The Foundry takes aim at the opposition among some D.C. politicos to reviving the soon-to-be-shuttered D.C. Opportunity Scholarship program. Harry Jaffe of the Washington Examiner offered his own thoughts — and gave one of the District’s city councilmen the business earlier this week. Jaffe thinks vouchers “will get funded for another five-year program.”

– Meanwhile, in The Catholic World Report, I take a look at one of the key alternatives to D.C. Public Schools: The Archdiocese of Washington’s Catholic schools. Two years after Archbishop Donald Wuerhl decided to spin off several of its financially-lagging schools and convert them into charters, the proverbial Mother Church is working hard to ensure educational opportunities for its poorest families while fostering additional funding and support from the flock.

– One of the three School Reform Andys (Rotherham, in this case) and Education News Colorado take aim at the Denver school district’s decision to hire a counselor to help school board members with their marriage problems (among other personal issues). Why should the kids — half of whom are likely to never graduate — count for anything? Well, at least it isn’t all going into administrators’ salaries, as it seems to be happening in the case of Indianapolis Public Schools.

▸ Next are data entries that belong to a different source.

(** A result with any version is taken without a look at the identity in it. *)
Example foreign_result_ex :
  let r := project_ex (files_ex "f") (ended_ex StatusCompleted "" "" "" None) in
  Outcome r = "fine" ∧ option_map (λ o, text_field o "run_id") (Result r) = Some (Some "run-2").
Proof. by vm_compute. Qed.

(** Of two phases that meet, only the later one keeps the time. *)
Example phase_times_ex :
  let p := terminalProvenance parse_ex (files_ex "w") (ended_ex StatusCompleted "" "" "" (Some provenance_ex)) provenance_ex in
  tp_PreparationEndedAt p = "" ∧ tp_ExecutionStartedAt p = formatTime 2 ∧ tp_ExecutionStartedAt p ≠ "".
Proof. by vm_compute. Qed.

(** The outputs of a run that completed are gone: it failed. *)
Example outputs_gone_ex :
  let r := project_ex {| o_file _ := Absent; o_dir _ := None |} (ended_ex StatusCompleted "" "" "" None) in
  Outcome r = StatusFailed ∧ FailureReason r = Some (ROutput (OFile "result.json" IsAbsent)).
Proof. by vm_compute. Qed.

(** A failed execution carries Codex's last message as it is. *)
Example last_message_ex :
  let r := project_ex (files_ex "w") (ended_ex StatusFailed "codex_execution" "exit 1" "execution_failed" (Some provenance_ex)) in
  (Outcome r, FailureStage r, FailureClass r, FinalSummary r) = (StatusFailed, "execution", "model_or_code", "I used s3cret").
Proof. by vm_compute. Qed.
(* ===== verification/CodexWorkflow.v ===== *)
(** * internal/sandbox/codex_workflow.go: the phases of a Codex run

    A run is prepared, executed with the Codex credential, and delivered, each
    in a container of its own; a delivery that lost its lease is recovered once
    and delivered again.  The durable intent says how far the run is, and
    [resumeCodexIssueWorkflow] goes on from there.  The world is that of one
    run: its row in the index of intents, its files, the engine, the credential
    holder, and the process's memory, with the watchers that wait for
    containers.  [x_log] is not part of the program: it records what was asked
    of the engine and the holder, which reports were accepted, and what was
    saved, newest first.  A nil dereference ends the process. *)

From stdpp Require Import pretty.
From S2P Require Import Prelude GoStrings GoTime Process Docker DockerExec Sandbox SandboxConfig LaunchIntents Launch TerminalResult CodexRun.
Open Scope string_scope.
Open Scope list_scope.
Open Scope Z_scope.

– Will the AFT embrace school reform? Based on its New York City affiliate’s response to Mayor Michael Bloomberg’s Race to the Top efforts, keep the money off the betting line.

– In California, Gov. Arnold Schwarzenegger prods the Democrat-controlled legislature to take further steps in competing for federal Race to the To funds. The president of the state’s AFT affiliate isn’t thrilled with any of it.

– In research: The Center on Education Policy surveys state government uses of federal stimulus funds for education. The conclusions are mixed.

– Joanne Jacobs takes a look at the Deloitte study on the disconnect between the expectations of high school from parents and children, and the expectations of those who teach the latter. My thoughts will come later.

– In Charleston, S.C., one school superintendent is lambasted for winning an award, one that doesn’t have to do with improving the education of the children in the district’s care.

More news coming the rest of the weekend. Meanwhile, follow Dropout Nation on Twitter for continuous news and updates.

– Parent Revolution’s Ben Austin offers his own reasons why California needs to reform public education and prepare for Race to the Top.